Auch die undifferenzierte Beibehaltung der generellen Vergünstigung von Nahrungsmitteln und landwirtschaftlichen Gütern – unabhängig von den Umwelteffekten bei ihrer Herstellung – und letztlich aller anderen Sondertatbestände, die durch Anhang III der EU-Systemrichtlinie abgedeckt sind, widerspricht der ökologischen Nachhaltigkeit und der Erklärung der Regierung, dass sie den Umweltschutz bei jeder Maßnahme zur Reform der Besteuerung berücksichtigen beziehungsweise unterstützen will. Zwar engt EU-Recht die nationalen Spielräume ein. Bisher stark ermäßigte Güter und Leistungen dem Regelsatz zu unterwerfen ist aber möglich. Allerdings sind bei der Erhöhung indirekter Steuern im Allgemeinen und der TVA im Besonderen die so-zialen Effekte zu bedenken.
Zur Nachhaltigkeit mit dem Eckziel der sozialen Kohäsion gehört auch eine faire Verteilung dieser neuen Lasten auf die Inländer. Und die ist bei einer Anpassung der indirekten Steuern allein schwer zu erreichen, vor allem nicht allein über TVA-Erhöhungen.
Die TVA weist einen regressiven, mit zunehmendem Einkommen abnehmenden Belastungsverlauf auf. Das heißt, höhere Einkommensgruppen zahlen zwar absolut mehr, aber in Relation zu ihrem Haushaltsnettoeinkommen deutlich weniger als die armen und sehr armen Gruppen. Bei der jetzt geplanten Satzerhöhung werden die Umverteilungseffekte allerdings noch begrenzt sein: Das DIW Berlin spricht von einer durchschnittlichen Mehrbelastung pro Haushalt in Höhe von rund 480 Euro pro Jahr oder 0,74 Prozent des Nettoeinkommens bei einem „leicht regressiven Effekt“. Das heißt, die relative Mehrbelastung bezogen auf das Nettoeinkommen nimmt mit steigendem Einkommen von 0,9 auf 0,6 Prozent leicht ab. Das ist zwar eine Umverteilung in die falsche Richtung, die für sich allein aber noch keine spürbaren Verwerfungen hervorruft. Die fallen unter anderem deshalb so gering aus, weil die Satzerhöhung auch die Verkäufe an Ausländer – vor allem die Treibstoffverkäufe samt der an Tankstellen gekauften Beiprodukte – trifft, wodurch ein Teil der höheren Steuerbelastung erneut auf die Ausländer verlagert wird.

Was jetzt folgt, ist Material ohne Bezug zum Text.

(** * Hanuman network runtime: a shallow embedding and its properties

    The development follows the C sources of the runtime:

    - [Http2]      : src/http2.c        (frame header codec, SETTINGS, preface)
    - [Http]       : src/http_server.c  (requests, responses and their functions)
    - [Route]      : src/http_route.c   (pattern matching of routes)
    - [Codec]      : src/http_server.c  (url_decode, build_http_response)
    - [Server]     : src/http_server.c  (the server structure, registrations)
    - [Static]     : src/http_server.c  (serve_static_file)
    - [Reactor]    : src/http_server.c  (connection table, accept, dispatch)
    - [Supervisor] : src/application.c  (application_run)

    Conventions.  A C string is a [string]: the characters before the
    terminating NUL.  A byte of a binary buffer is a [Z] in [0, 256).
    Unsigned 32-bit quantities are [Z]; shifts and masks are written with
    [Z.shiftr], [Z.shiftl], [Z.land] and [Z.lor] as in the source.
    Allocation ([malloc], [calloc], [realloc]) is taken to succeed unless a
    definition says otherwise.  The definitions come first, the theorems
    follow in the second half of the file. *)

From Stdlib Require Import ZArith Lia String Ascii.
From stdpp Require Import base tactics option list strings numbers.

(* ===================================================================== *)
(** * Part I: the model                                                   *)
(* ===================================================================== *)

(** ** Characters and strings shared by the modules *)

Definition CR : ascii := "013"%char.
Definition LF : ascii := "010"%char.
Definition CRLF : string := String CR (String LF EmptyString).

Definition byte_of_ascii (a : ascii) : Z := Z.of_nat (nat_of_ascii a).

Hinzu kommt, dass das Loch, das der E-Commerce-Ausfall reißt, auch nicht annähernd durch die jetzt geplanten Satzerhöhungen gestopft wird. Weitere Erhöhungen – vor allem bei den stark ermäßigten Sätzen – würden aber deutlichere Regressionsspuren hinterlassen, zumal wenn man begleitend auf der Ausgabenseite des Staatsbudgets Sozialtransfers kürzen will. Zudem bremsen höhere Steuersätze tendenziell auch die Auslandsnachfrage und verstärken damit wiederum die Notwendigkeit, höhere Beträge von den Einwohnern Luxemburgs einzufordern. Bei höherem fiskalischem Konsolidierungsbedarf wird man daher nicht um Beiträge aus der Unternehmensbesteuerung und der persönlichen Einkommenssteuer herumkommen, wenn man eine generell als fair angesehene Progressionsbelastung wahren will.